» **Data for review**:
# # # # # # #

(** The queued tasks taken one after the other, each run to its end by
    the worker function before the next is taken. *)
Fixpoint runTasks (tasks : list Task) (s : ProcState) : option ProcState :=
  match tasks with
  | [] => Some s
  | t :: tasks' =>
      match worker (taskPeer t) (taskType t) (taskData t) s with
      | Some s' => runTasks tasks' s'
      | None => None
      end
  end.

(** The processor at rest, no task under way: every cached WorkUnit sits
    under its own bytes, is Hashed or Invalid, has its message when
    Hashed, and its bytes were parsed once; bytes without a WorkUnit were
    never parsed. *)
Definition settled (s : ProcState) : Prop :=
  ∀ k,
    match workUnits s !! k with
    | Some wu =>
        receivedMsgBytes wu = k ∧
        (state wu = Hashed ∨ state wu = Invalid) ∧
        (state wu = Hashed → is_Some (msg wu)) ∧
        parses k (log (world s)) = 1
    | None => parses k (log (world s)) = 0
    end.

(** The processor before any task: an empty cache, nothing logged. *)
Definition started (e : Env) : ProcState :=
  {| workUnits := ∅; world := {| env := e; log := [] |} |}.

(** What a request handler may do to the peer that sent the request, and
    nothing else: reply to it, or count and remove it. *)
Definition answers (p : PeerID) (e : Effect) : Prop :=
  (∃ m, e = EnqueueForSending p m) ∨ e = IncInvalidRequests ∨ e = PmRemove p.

# # # # # # #

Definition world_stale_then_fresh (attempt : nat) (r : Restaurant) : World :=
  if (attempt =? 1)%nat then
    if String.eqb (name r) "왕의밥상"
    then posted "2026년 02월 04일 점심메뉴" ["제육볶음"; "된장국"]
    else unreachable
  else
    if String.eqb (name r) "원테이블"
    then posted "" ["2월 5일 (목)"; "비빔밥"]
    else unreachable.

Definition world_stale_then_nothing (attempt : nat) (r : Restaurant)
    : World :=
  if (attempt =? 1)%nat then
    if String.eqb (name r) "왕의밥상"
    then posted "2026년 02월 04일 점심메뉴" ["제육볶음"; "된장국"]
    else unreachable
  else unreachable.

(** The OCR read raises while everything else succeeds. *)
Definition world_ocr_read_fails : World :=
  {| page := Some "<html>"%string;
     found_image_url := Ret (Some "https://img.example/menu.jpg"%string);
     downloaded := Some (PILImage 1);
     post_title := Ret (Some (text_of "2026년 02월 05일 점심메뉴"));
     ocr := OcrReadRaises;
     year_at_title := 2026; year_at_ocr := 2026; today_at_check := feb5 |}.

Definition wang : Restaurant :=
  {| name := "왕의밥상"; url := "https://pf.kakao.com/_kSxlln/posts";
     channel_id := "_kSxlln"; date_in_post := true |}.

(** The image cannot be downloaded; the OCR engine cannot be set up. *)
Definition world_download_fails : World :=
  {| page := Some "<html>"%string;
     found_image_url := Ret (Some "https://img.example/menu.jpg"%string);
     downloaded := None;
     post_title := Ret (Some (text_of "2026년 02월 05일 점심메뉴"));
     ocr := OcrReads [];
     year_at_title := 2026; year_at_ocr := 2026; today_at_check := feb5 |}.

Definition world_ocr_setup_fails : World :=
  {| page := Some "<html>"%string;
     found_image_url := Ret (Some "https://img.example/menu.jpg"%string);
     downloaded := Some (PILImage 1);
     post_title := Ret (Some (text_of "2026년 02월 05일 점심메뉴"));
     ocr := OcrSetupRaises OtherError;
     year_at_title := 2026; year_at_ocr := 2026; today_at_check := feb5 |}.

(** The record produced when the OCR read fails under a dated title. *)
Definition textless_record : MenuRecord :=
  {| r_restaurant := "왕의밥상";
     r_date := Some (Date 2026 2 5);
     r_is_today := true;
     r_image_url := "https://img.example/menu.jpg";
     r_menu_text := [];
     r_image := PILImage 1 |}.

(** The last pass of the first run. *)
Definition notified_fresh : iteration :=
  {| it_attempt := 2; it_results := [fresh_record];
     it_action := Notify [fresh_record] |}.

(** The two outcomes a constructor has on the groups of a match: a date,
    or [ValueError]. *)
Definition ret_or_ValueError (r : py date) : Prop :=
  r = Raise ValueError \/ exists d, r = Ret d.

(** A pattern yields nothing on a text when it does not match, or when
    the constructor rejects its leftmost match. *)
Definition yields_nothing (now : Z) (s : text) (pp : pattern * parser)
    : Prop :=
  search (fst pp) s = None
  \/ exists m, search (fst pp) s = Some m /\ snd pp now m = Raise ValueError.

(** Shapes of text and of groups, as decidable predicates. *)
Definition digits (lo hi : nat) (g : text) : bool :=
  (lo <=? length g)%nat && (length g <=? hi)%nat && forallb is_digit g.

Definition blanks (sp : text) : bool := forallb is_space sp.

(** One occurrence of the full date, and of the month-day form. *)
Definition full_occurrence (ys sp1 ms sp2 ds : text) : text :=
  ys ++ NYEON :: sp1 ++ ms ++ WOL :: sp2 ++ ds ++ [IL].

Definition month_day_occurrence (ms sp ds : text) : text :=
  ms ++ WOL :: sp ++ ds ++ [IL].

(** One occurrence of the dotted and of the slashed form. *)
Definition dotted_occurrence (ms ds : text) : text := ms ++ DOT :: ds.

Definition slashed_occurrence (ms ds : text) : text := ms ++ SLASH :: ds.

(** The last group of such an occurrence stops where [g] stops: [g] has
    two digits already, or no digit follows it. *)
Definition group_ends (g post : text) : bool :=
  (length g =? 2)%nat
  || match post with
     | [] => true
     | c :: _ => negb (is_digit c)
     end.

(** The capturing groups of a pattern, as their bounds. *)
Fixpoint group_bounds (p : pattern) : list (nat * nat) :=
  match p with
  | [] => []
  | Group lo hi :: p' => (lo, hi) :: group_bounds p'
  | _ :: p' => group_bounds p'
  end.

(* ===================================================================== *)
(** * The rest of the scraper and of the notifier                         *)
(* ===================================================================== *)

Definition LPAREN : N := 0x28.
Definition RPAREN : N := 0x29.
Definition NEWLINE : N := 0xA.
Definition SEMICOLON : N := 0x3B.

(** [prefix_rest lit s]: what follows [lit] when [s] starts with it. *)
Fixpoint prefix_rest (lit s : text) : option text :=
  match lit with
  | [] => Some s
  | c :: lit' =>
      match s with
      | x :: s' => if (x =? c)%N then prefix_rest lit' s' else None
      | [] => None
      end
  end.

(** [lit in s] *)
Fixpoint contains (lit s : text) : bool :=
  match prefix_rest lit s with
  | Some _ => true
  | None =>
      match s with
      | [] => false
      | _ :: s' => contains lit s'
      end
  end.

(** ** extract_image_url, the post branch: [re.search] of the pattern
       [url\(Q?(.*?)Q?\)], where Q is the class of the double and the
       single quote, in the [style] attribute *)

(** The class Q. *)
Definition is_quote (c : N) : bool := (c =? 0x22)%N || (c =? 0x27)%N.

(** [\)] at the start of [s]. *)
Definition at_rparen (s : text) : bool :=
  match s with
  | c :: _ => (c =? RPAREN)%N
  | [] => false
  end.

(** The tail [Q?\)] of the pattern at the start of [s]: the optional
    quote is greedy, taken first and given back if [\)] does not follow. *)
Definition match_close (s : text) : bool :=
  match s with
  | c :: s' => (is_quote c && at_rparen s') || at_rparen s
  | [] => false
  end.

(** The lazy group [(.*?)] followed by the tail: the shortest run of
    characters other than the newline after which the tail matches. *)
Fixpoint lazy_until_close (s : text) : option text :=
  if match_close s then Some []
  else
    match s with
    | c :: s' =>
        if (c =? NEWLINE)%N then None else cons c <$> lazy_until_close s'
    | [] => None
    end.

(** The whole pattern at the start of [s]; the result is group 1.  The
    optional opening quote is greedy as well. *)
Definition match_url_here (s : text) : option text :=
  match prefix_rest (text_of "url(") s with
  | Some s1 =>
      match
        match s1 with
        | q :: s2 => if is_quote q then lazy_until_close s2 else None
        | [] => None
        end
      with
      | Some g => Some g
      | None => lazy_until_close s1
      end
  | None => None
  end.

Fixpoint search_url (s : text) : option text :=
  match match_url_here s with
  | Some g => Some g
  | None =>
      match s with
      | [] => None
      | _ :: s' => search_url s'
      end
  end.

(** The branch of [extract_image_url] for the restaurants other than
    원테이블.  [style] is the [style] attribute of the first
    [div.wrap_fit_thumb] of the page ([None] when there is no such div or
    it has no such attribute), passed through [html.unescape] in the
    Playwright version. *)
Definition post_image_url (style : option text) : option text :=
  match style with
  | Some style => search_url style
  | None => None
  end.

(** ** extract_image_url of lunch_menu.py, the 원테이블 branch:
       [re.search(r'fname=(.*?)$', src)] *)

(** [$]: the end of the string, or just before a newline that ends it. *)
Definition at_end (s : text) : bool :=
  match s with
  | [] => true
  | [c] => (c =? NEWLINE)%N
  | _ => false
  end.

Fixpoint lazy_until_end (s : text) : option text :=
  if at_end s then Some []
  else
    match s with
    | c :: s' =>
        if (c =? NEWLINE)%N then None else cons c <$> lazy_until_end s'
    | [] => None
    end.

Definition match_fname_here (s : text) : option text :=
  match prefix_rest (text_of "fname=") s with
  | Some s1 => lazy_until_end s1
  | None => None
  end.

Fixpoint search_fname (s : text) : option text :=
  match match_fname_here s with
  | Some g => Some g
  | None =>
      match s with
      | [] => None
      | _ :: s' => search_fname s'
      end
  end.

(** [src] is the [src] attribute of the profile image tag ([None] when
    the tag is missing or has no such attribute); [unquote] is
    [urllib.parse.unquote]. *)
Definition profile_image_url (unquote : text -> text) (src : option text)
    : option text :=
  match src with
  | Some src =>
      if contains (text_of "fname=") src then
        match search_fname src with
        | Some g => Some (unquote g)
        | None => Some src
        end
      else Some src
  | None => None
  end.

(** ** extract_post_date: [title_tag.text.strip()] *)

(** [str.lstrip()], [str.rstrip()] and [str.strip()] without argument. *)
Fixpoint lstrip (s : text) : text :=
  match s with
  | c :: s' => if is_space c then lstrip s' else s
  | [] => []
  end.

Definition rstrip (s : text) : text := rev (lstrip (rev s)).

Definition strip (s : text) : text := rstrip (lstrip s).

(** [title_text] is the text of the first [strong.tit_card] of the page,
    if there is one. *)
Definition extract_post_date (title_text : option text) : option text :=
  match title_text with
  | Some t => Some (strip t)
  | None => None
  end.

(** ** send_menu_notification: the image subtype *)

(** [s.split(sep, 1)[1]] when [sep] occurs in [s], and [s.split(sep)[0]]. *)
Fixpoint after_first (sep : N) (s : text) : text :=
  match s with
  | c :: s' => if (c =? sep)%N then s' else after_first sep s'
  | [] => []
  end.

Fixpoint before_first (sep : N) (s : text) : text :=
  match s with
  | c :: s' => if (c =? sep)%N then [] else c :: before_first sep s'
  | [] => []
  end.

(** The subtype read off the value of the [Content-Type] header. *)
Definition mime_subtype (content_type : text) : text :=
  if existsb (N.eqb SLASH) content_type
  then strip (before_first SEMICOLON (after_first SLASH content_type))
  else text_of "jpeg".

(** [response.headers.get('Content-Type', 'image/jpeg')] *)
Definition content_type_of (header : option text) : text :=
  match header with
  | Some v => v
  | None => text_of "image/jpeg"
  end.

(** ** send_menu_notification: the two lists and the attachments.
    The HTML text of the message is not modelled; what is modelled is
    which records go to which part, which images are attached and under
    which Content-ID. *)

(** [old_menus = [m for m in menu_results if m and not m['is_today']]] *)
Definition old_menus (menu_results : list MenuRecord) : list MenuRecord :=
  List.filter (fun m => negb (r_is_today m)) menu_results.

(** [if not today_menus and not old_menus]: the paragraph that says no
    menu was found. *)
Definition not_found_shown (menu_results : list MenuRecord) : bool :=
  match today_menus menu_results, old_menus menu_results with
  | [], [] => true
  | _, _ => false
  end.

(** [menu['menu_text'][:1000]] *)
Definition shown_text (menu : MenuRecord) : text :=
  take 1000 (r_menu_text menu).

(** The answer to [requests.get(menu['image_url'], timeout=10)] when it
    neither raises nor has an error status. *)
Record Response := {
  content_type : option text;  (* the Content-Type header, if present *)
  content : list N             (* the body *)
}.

# # # # # # #

» **Your task**: Only the lines above starting at the one containing "(** The queued" and ending at the one containing "under its own", both included, are to be returned, exactly as they read.

» **Answer for the task**:
(** The queued tasks taken one after the other, each run to its end by
    the worker function before the next is taken. *)
Fixpoint runTasks (tasks : list Task) (s : ProcState) : option ProcState :=
  match tasks with
  | [] => Some s
  | t :: tasks' =>
      match worker (taskPeer t) (taskType t) (taskData t) s with
      | Some s' => runTasks tasks' s'
      | None => None
      end
  end.

(** The processor at rest, no task under way: every cached WorkUnit sits
    under its own bytes, is Hashed or Invalid, has its message when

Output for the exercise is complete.